In my previous post, I covered my improved setup for a local AI coding assistant in Neovim. Just for a brief recap: I was running Qwen3.5-35B-A3B on llama.cpp for chat and code editing, with Qwen2.5-Coder-7B handling auto-completion via llama.vim. Chat went through Claude Code in the terminal, which was already a big improvement over my old CodeCompanion setup.
But there was still something missing. I tried using Opencode for a bit — it has a solid plugin system, subagents, git integration, the works. The thing is, I wanted to optimise for local model workflows: token-efficient file reading, git worktrees for parallel builders, guardrails for models that get stuck in loops.
That’s when I switched to Pi — an agentic framework designed from the ground up to be extensible. Everything is a plugin. Every tool can be modified without touching the core. And the result is something that actually adapts to how I work, not the other way around. I’ve open-sourced all my extensions — custom read and search tools, subagent protocols, and more — over in my dotfiles repo. I’ve also open-sourced the pi-agent.nvim Neovim plugin that I use to integrate with Pi (introduced below).
This post is part of a series on local AI coding assistants:
- Local AI Coding Assistant in Neovim in 2026
- Local AI Coding Assistant in Neovim in 2026 v2
- Local AI Coding Assistant in Neovim in 2026 v3
# The setup
I’m running Qwen3.6-35B-A3B via local llama.cpp with a 262k token context. For code autocompletion, I use Qwen2.5-Coder-3B (the int8 version) through llama.vim. I previously used the 7B model, but didn’t see any significant difference with the 3B.
No internet required, no data leaves my machine, and prefix caching means subsequent generations in the same session are fast even with large codebases. My MacBook Pro M4 handles it fine — inference sits around 35 tokens/s for generation, with prompt processing at ~350 tokens/s. Generation speed is fine, but prompt processing is significantly slower than running on dedicated NVIDIA GPUs — that’s the bottleneck to optimise for. Token-efficient tooling (the outlined read extension, compact search results, minimal context) matters because every extra token in the prompt costs more time here.
The extensions live in my dotfiles repo as TypeScript plugins. If you want to set up something similar with Pi yourself, the main ingredients are a local inference backend, the Pi framework, and whatever extensions you need for your workflow.
# Why Pi
I dug around for a bit, trying different frameworks.
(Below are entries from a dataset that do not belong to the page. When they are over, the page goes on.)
(** * A broken status feed *)

Definition with_status_objects (objects : list SignedStatus) (ctx : VerifyCtx) : VerifyCtx := {|
  verified_at := verified_at ctx; clock_skew_leeway := clock_skew_leeway ctx;
  trusted_issuers := trusted_issuers ctx; allow_remote := allow_remote ctx;
  allowed_algs := allowed_algs ctx; ctx_limits := ctx_limits ctx;
  ctx_status_objects := objects;
  revocation_authorities := revocation_authorities ctx;
  revocations_known_at := revocations_known_at ctx;
  report_all_failures := report_all_failures ctx;
  accepted_vocabularies := accepted_vocabularies ctx; extra_grounded := extra_grounded ctx;
  require_acyclic_provenance := require_acyclic_provenance ctx;
  require_status_feed := require_status_feed ctx |}.

(** Effects that do not apply leave the accumulated effects alone. *)
Lemma apply_effects_blocked ctx verified evidence effs extra :
  (∀ e, e ∈ extra → empowered ctx verified evidence e && timely ctx e = false) →
  let st := apply_effects ctx verified evidence effs in
  let st' := apply_effects ctx verified evidence (effs ++ extra) in
  ap_applies st' = ap_applies st ∧ ap_compromises st' = ap_compromises st ∧
  ap_withdrawn st' = ap_withdrawn st.
Proof.
  intros Hb. cbn zeta. unfold apply_effects. rewrite foldl_app.
  generalize (foldl (apply_effect ctx verified evidence) no_effects effs) as st.
  induction extra as [|e extra IH]; intros st; simpl; [done|].
  destruct (IH ltac:(set_solver) (apply_effect ctx verified evidence st e)) as (-> & -> & ->).
  unfold apply_effect. rewrite (Hb e) by (by left). done.
Qed.

Lemma enumerate_from_app {A} i (l k : list A) :
  enumerate_from i (l ++ k) = enumerate_from i l ++ enumerate_from (i + len l) k.
Proof.
  revert i. induction l as [|x l IH]; intros i; simpl; [by rewrite len_nil, N.add_0_r|].
  rewrite IH, len_cons. do 3 f_equal. lia.
Qed.

Section feed.
Context `{Base64UrlLaws, Sha2, SignatureSchemes, HashOrderLaws}.
Context (ctx : VerifyCtx) (extra : list SignedStatus) (proof : Proof_).
Abbreviation ctx' := (with_status_objects (ctx_status_objects ctx ++ extra) ctx).
Abbreviation verified := (verified_of ctx proof).
(* ===== verification/Store.v ===== *)
(** Store: the storage seam (store.rs, and the union store of resolve.rs).

    [ArtifactStore] is the trait as a class; [StoreLaws] states what its
    documentation asks of an implementation.  [MemoryStore] is the in-memory
    store and discharges the laws; [UnionStore] reads two stores as one. *)
From Stdlib Require Import Strings.Byte NArith Lia.
From S2P Require Import Prelude Core.

(** Store errors are transport, [Result<_, String>]. *)
Abbreviation StoreResult := (result string).

Class ArtifactStore (St : Type) := {
  put : St → string → list byte → StoreResult St;
  get : St → string → StoreResult (option (list byte));
}.

(** What the documentation of the trait asks: a read after a write gives what was
    put or fails in transport, a blob that could be read before it was put again
    can be read after, no other id changes, and different bytes under a held id are
    refused. *)
Class StoreLaws (St : Type) `{ArtifactStore St} : Prop := {
  put_get s s' id bytes :
    put s id bytes = Ok s' → get s' id = Ok (Some bytes) ∨ ∃ e, get s' id = Err e;
  put_again s s' id bytes :
    get s id = Ok (Some bytes) → put s id bytes = Ok s' → get s' id = Ok (Some bytes);
  put_other s s' id id' bytes : put s id bytes = Ok s' → id' ≠ id → get s' id' = get s id';
  put_conflict s id old bytes :
    get s id = Ok (Some old) → bytes ≠ old → ∃ e, put s id bytes = Err e;
}.

(** * The in-memory store *)

Record MemoryStore : Type := mkMemoryStore {
  ms_inner : gmap string (list byte);
  ms_max_bytes : N;
}.
(** [MemoryStore::default], which is [MemoryStore::new]. *)
Definition memory_new : MemoryStore :=
  {| ms_inner := ∅; ms_max_bytes := max_proof_size default_limits |}.
Definition memory_with_limits (limits : Limits) : MemoryStore :=
  {| ms_inner := ∅; ms_max_bytes := max_proof_size limits |}.
Definition memory_len (s : MemoryStore) : N := N.of_nat (size (ms_inner s)).
Definition memory_is_empty (s : MemoryStore) : bool := bool_decide (ms_inner s = ∅).

Definition memory_put (s : MemoryStore) (id : string) (cbor : list byte) : StoreResult MemoryStore :=
  if sempty id || (len cbor =? 0) then Err "store put requires non-empty id and bytes" else
  if ms_max_bytes s <? len cbor then
    Err ("store put: " +:+ pretty (len cbor) +:+ " bytes exceeds " +:+ pretty (ms_max_bytes s)
         +:+ " (MemoryStore max_bytes)") else
  let insert := Ok {| ms_inner := <[id := cbor]> (ms_inner s); ms_max_bytes := ms_max_bytes s |} in
  match ms_inner s !! id with
  | Some prev =>
      if bool_decide (prev ≠ cbor)
      then Err ("store conflict: " +:+ id +:+ " already held with different bytes") else insert
  | None => insert
  end.
Definition memory_get (s : MemoryStore) (id : string) : StoreResult (option (list byte)) :=
  Ok (ms_inner s !! id).
#[export] Instance memory_store : ArtifactStore MemoryStore :=
  {| put := memory_put; get := memory_get |}.

Lemma memory_put_Ok s id cbor s' :
  memory_put s id cbor = Ok s' ↔
  (id ≠ "" ∧ cbor ≠ [] ∧ len cbor <= ms_max_bytes s ∧
   (ms_inner s !! id = None ∨ ms_inner s !! id = Some cbor)) ∧
  s' = {| ms_inner := <[id := cbor]> (ms_inner s); ms_max_bytes := ms_max_bytes s |}.
Proof.
  unfold memory_put. rewrite sempty_slen.
  assert ((slen id =? 0) = true ↔ id = "") as Hid.
  { rewrite N.eqb_eq. destruct id; [done|]. unfold slen. cbn [String.length]. split; [lia|done]. }
  assert ((len cbor =? 0) = true ↔ cbor = []) as Hc.
  { rewrite N.eqb_eq. destruct cbor; [done|]. rewrite len_cons. split; [lia|done]. }
  destruct (slen id =? 0); simpl; [naive_solver|]. destruct (len cbor =? 0); [naive_solver|].
  destruct (N.ltb_spec (ms_max_bytes s) (len cbor)) as [Hl|Hl]; [split; [done|lia]|].
  destruct (ms_inner s !! id) as [prev|]; [|naive_solver].
  case_bool_decide; naive_solver.
Qed.

#[export] Instance memory_store_laws : StoreLaws MemoryStore.
Proof.
  split; cbn [put get memory_store]; unfold memory_get.
  - intros s s' id bytes [_ ->]%memory_put_Ok. left. simpl. by rewrite lookup_insert_eq.
  - intros s s' id bytes _ [_ ->]%memory_put_Ok. simpl. by rewrite lookup_insert_eq.
  - intros s s' id id' bytes [_ ->]%memory_put_Ok Hne. simpl. by rewrite lookup_insert_ne.
  - intros s id old bytes [= Hget] Hne. destruct (memory_put s id bytes) as [s'|e] eqn:Hp; [|by eauto].
    apply memory_put_Ok in Hp as [(_ & _ & _ & Hin) _]. exfalso. destruct Hin; congruence.
Qed.

(** * The union store *)

Record UnionStore (A B : Type) : Type := mkUnionStore { us_a : A; us_b : B }.
Arguments mkUnionStore {_ _}.
Arguments us_a {_ _}.
Arguments us_b {_ _}.

Definition union_get `{ArtifactStore A, ArtifactStore B} (u : UnionStore A B) (id : string)
    : StoreResult (option (list byte)) :=
  from_a ← get (us_a u) id;
  from_b ← get (us_b u) id;
  match from_a, from_b with
  | Some a, Some b =>
      if bool_decide (a ≠ b)
      then Err ("store equivocation: " +:+ id +:+ " held with different bytes on each side")
      else Ok (Some a)
  | Some a, None => Ok (Some a)
  | None, b => Ok b
  end.
#[export] Instance union_store `{ArtifactStore A, ArtifactStore B} : ArtifactStore (UnionStore A B) :=
  {| put _ _ _ := Err "union store is read-only"; get := union_get |}.

(** The union answers an id exactly when one side holds it and the other agrees
    or has nothing. *)
Lemma union_get_iff `{ArtifactStore A, ArtifactStore B} (u : UnionStore A B) id bytes :
  get u id = Ok (Some bytes) ↔
  get (us_a u) id = Ok (Some bytes) ∧ (get (us_b u) id = Ok (Some bytes) ∨ get (us_b u) id = Ok None) ∨
  get (us_a u) id = Ok None ∧ get (us_b u) id = Ok (Some bytes).
Proof.
  cbn [get union_store]. unfold union_get.
  destruct (get (us_a u) id) as [[a|]|e], (get (us_b u) id) as [[b|]|e']; simpl;
    try case_bool_decide; naive_solver.
Qed.

(** * Histories *)

(** A sequence of writes; a refused one leaves the store as it was. *)
Fixpoint put_all `{ArtifactStore St} (s : St) (writes : list (string * list byte)) : St :=
  match writes with
  | [] => s
  | (id, bytes) :: writes' =>
      put_all (match put s id bytes with Ok s' => s' | Err _ => s end) writes'
  end.

Section histories.
Context `{StoreLaws St}.

Lemma put_keeps s id bytes s' id' old :
  put s id bytes = Ok s' → get s id' = Ok (Some old) → get s' id' = Ok (Some old).
Proof.
  intros Hp Hg. destruct (decide (id' = id)) as [->|Hne].
  - destruct (decide (bytes = old)) as [->|Hb]; [by eapply put_again|].
    destruct (put_conflict s id old bytes Hg Hb) as [e He]. congruence.
  - by rewrite (put_other s s' id id' bytes Hp Hne).
Qed.

Lemma put_all_keeps s writes id bytes :
  get s id = Ok (Some bytes) → get (put_all s writes) id = Ok (Some bytes).
Proof.
  revert s. induction writes as [|[id' b] writes IH]; intros s Hheld; simpl; [done|].
  apply IH. destruct (put s id' b) as [s'|e] eqn:Hp; [|done]. by eapply put_keeps.
Qed.
End histories.

(** History is immutable.  Whatever is written to the in-memory store,
    accepted or refused, and in whatever order, an id that holds bytes holds the
    same bytes forever; and no write ever stores an empty or an oversized blob. *)
Theorem history_immutable (s : MemoryStore) writes
  (Hbound : map_Forall (λ _ b, b ≠ [] ∧ len b <= ms_max_bytes s) (ms_inner s)) :
  (∀ id bytes, get s id = Ok (Some bytes) → get (put_all s writes) id = Ok (Some bytes)) ∧
  map_Forall (λ _ b, b ≠ [] ∧ len b <= ms_max_bytes s) (ms_inner (put_all s writes)).
Proof.
  split; [intros; by apply put_all_keeps|].
  revert s Hbound. induction writes as [|[id b] writes IH]; intros s Hbound; simpl; [done|].
  destruct (memory_put s id b) as [s'|e] eqn:Hp; [|by apply IH].
  apply memory_put_Ok in Hp as [(_ & Hne & Hl & _) ->]. cbn [ms_max_bytes] in IH.
  apply (IH {| ms_inner := <[id:=b]> (ms_inner s); ms_max_bytes := ms_max_bytes s |}).
  simpl. by apply map_Forall_insert_2.
Qed.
The key thing that Pi does better than the others is simply customisation. Pi treats everything as an extension. Want to add a new tool? Drop a plugin in extensions/. Want to change how reading works? Edit the read extension without touching the orchestrator. Want to ensure that all your sessions run in git worktrees? Create an extension that hooks into the startup code of Pi itself.
The difference for me was practical. I wanted builders with git worktrees that merge automatically. I wanted a read extension backed by a tree-sitter index for token efficiency. I wanted guardrails for models that loop. With Pi, I could build these as isolated extensions without fighting the core architecture. Pi’s model-to-extension mapping fit my use case well.
# A typical workflow: adding a feature end-to-end
Here’s what a typical Pi session looks like. Say I want to add rate limiting to my API backend:
Add rate limiting to the FastAPI backend — 100 requests per minute per user, with Redis backing.
The planner read the codebase and came back with five tasks: (1) add Redis connection utility, (2) create the rate limiter middleware, (3) wire it into the FastAPI app, (4) add tests, (5) update the config docs. It handed these off to four builders running in parallel — two of them got singleton tasks (Redis utility, docs), the other two shared the middleware and wiring since they’re closely related.
Each builder spun up its own git worktree. I watched in one Neovim buffer while the Redis builder called read to check the existing database utilities, then write to add the new connection module. In another buffer, the middleware builder was calling search to find where other middleware was registered, then edit to add the rate limiter.
Partway through, the memory extension auto-injected a reminder: “Last time you added Redis, you forgot to update the Docker Compose file. Check before committing.” The builder paused, checked docker-compose.yml, added the Redis service, and kept going.
All four builders committed. The reviewer audited the changes, called search to verify the middleware was registered in the right place, ran a quick bash to check the tests passed, and returned “Pass”. I reviewed the merged diff, pushed, and moved on.
That’s the flow. I give a high-level goal, Pi breaks it down, builders execute in parallel, reviewer validates, I merge. No micromanaging, no context switching, no “did I remember to update the Docker file?”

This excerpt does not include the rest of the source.